加拿大西南部的构造以卡斯卡迪亚俯冲带为主。北卡斯卡迪亚后弧包括一个>；加拿大南部科迪勒拉400公里宽的地区。地球物理观测，包括地震层析成像和表面热流，表明弧后的特征是热而薄的岩石圈（60-70公里）。弧后的东部界限大致位于落基山脉海沟下方，那里的岩石圈厚度突然向东增加，达到约250公里厚的北美（劳伦斯）克拉通。地震层析成像研究表明，岩石圈厚度的转变发生在50–100公里的水平距离上，导致岩石圈阶跃向西倾斜，倾角为75–90°。使用数值模型，我们表明，这种结构很容易因内部浮力、边缘驱动的对流和区域地幔流的剪切而不稳定。为>；50 Myr，最低的克拉通地幔岩石圈必须是干燥的和中度化学贫化的。观察到的向西倾斜可能反映了最低克拉通岩石圈的部分横向挤压，以及与卡斯卡迪亚俯冲带相关的向西地幔流的剪切。这些模型还表明，弧后地幔一定相对较弱，这样强烈的对流才能维持热而薄的岩石圈。这也为解释低速弧后地幔和高速克拉通之间观测到的横向地震梯度提供了一种机制。我们的模型表明，Cascadia后弧的东部界限是一个活跃的地幔流动区域，包括克拉通边缘可能的缓慢变形。
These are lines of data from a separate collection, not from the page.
(* ===== verification/Readiness.v ===== *)
(** * Clusters and machines become ready

    What the controllers achieve on a server that does its part. The class
    [Responsive] of Progress describes the server as far as launching goes;
    the class [Balancing] describes a running load balancer: that it can be
    reconfigured, and that nothing but a call on it stops it. On such servers a
    cluster becomes ready in one reconciliation, and so does a machine, of the
    workers and of the control plane. *)

From S2P Require Import Prelude GoStrings Go Api World Images Launch Instances Template Sample Client Progress Config LoadBalancer Capi LXCCluster LXCMachine.

(** ** A load balancer that can be reconfigured *)

(** The call could change the instance. *)
Definition touches (n : string) (e : event) : Prop :=
  match (projT2 e).1 with
  | CIncus _ call => icall_reads call = false ∧ icall_instance call = Some n
  | _ => False
  end.

(** What only a call on the instance can change stays over a computation that
    makes no such call. *)
Lemma untouched_kept `{E : Env} {A} (P : world → Prop) (n : string) (m : M state A) (s : state) :
  (∀ B (c : call B) w r w', handle c w = (r, w') → ¬ touches n (existT B (c, r)) → P w → P w') →
  (∀ d w, P w → P (elapse d w)) → calls_only (λ e, ¬ touches n e) m → P (st_world s) → P (st_world (m s).2).
Proof.
  intros Hk He Hc Hs. destruct (Hc s) as (evs & Hp & Hf).
  eapply (path_ind_keeps (λ s, P (st_world s))); [| |exact Hp|exact Hf|exact Hs].
  - intros B call x w s0 Hh Hn Hs0. by eapply Hk.
  - intros d s0. apply He.
Qed.

(** Launching and deleting an instance touch no other. *)
Lemma launch_untouched `{MapRange} `{E : Env} c ctx n n' opts :
  n' ≠ n → calls_only (λ e, ¬ touches n' e) (WaitForLaunchInstance c ctx n opts).
Proof.
  intros Hne. apply calls_WaitForLaunchInstance.
  - intros A call x Hr. unfold touches. simpl. rewrite Hr. by intros [? _].
  - intros post x (opts' & _ & Hname & _). unfold touches. simpl. intros [_ Hx]. congruence.
  - intros A call x Hi _ _. unfold touches. simpl. intros [_ Hx]. congruence.
Qed.

Lemma delete_untouched `{E : Env} c ctx n n' :
  n' ≠ n → calls_only (λ e, ¬ touches n' e) (WaitForDeleteInstance c ctx n).
Proof.
  intros Hne. apply calls_WaitForDeleteInstance.
  - intros A call x Hr. unfold touches. simpl. rewrite Hr. by intros [? _].
  - intros. unfold touches. simpl. intros [_ Hx]. congruence.
  - intros. unfold touches. simpl. intros [_ Hx]. congruence.
Qed.

Class Balancing (E : Env) (conn : Conn) := {
  (** the instance runs, with haproxy in it *)
  serving : world → string → Prop;
  (** the operation of a command in the instance *)
  executing : world → Operation → string → Prop;
  lbLatency : Z;
  commandTime : Z;
  lb_times_nonneg : (0 ≤ lbLatency ∧ 0 ≤ commandTime)%Z;
  serving_elapse : ∀ d w n, serving w n → serving (elapse d w) n;
  serving_kept : ∀ A (c : call A) w r w' n,
    handle c w = (r, w') → ¬ touches n (existT A (c, r)) → serving w n → serving w' n;
  instances_listed : ∀ w n, serving w n →
    ∃ l w', handle (CIncus conn GetInstancesFull) w = (inr l, w') ∧ serving w' n ∧ (now w' ≤ now w + lbLatency)%Z;
  file_written : ∀ w n path args, serving w n →
    ∃ u w', handle (CIncus conn (CreateInstanceFile n path args)) w = (inr u, w') ∧
      serving w' n ∧ (now w' ≤ now w + lbLatency)%Z;
  command_accepted : ∀ w n command, serving w n →
    ∃ op w', handle (CIncus conn (ExecInstance n command None)) w = (inr op, w') ∧
      executing w' op n ∧ (now w' ≤ now w + lbLatency)%Z;
  command_succeeds : ∀ w n op deadline, executing w op n → (now w + commandTime ≤ deadline)%Z →
    ∃ r w', handle (CIncus conn (WaitContext op (Some deadline))) w = (inr r, w') ∧ wr_err r = None ∧
      default 0%Z (wr_return r) = 0%Z ∧ serving w' n ∧ (now w' ≤ now w + commandTime)%Z
}.

Section reconfigure.
Context `{MapRange} `{TextTemplate} `{Printer} `{E : Env} `{!EnvTime E}.

Section haproxy.
Context (l : managerInstance) `{B : !Balancing E (cli_Conn (mi_lxcClient l))}.

Definition lb_serving (s : state) : Prop := serving (st_world s) (mi_name l).

Lemma timely_render s :
  lb_serving s → mi_customHAProxyConfigTemplate l = "" → timely (lb_render l) s lbLatency (λ _, lb_serving).
Proof.
  intros Hs Ht. destruct (instances_listed _ _ Hs) as (insts & w & Hh & Hs' & Hn).
  unfold lb_render, getLoadBalancerConfiguration, ListInstances. rewrite Ht, decide_True by done.
  replace lbLatency with (lbLatency + 0)%Z by lia.
  eapply (timely_bind _ _ _ _ _ (λ _, lb_serving)).
  - apply timely_wrap. replace lbLatency with (lbLatency + 0)%Z by lia. eapply (timely_bind _ _ _ _ _ (λ _, lb_serving)).
    + apply timely_wrap. replace lbLatency with (lbLatency + 0)%Z by lia. eapply (timely_bind _ _ _ _ _ (λ _, lb_serving)).
      * apply timely_wrap. by eapply timely_perform.
      * intros a s' _ Hl. by apply timely_ret.
    + intros a s' _ Hl. by apply timely_ret.
  - intros cfg s' _ Hl. rewrite render_default. by apply timely_wrap, timely_of_result.
Qed.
本文章由计算机程序翻译，如有差异，请以英文原文为准。

求助全文

约1分钟内获得全文求助全文

来源期刊

Journal of Geodynamics 地学-地球化学与地球物理

CiteScore

4.60

自引率

0.00%

发文量

审稿时长

6-12 weeks

期刊介绍： The Journal of Geodynamics is an international and interdisciplinary forum for the publication of results and discussions of solid earth research in geodetic, geophysical, geological and geochemical geodynamics, with special emphasis on the large scale processes involved.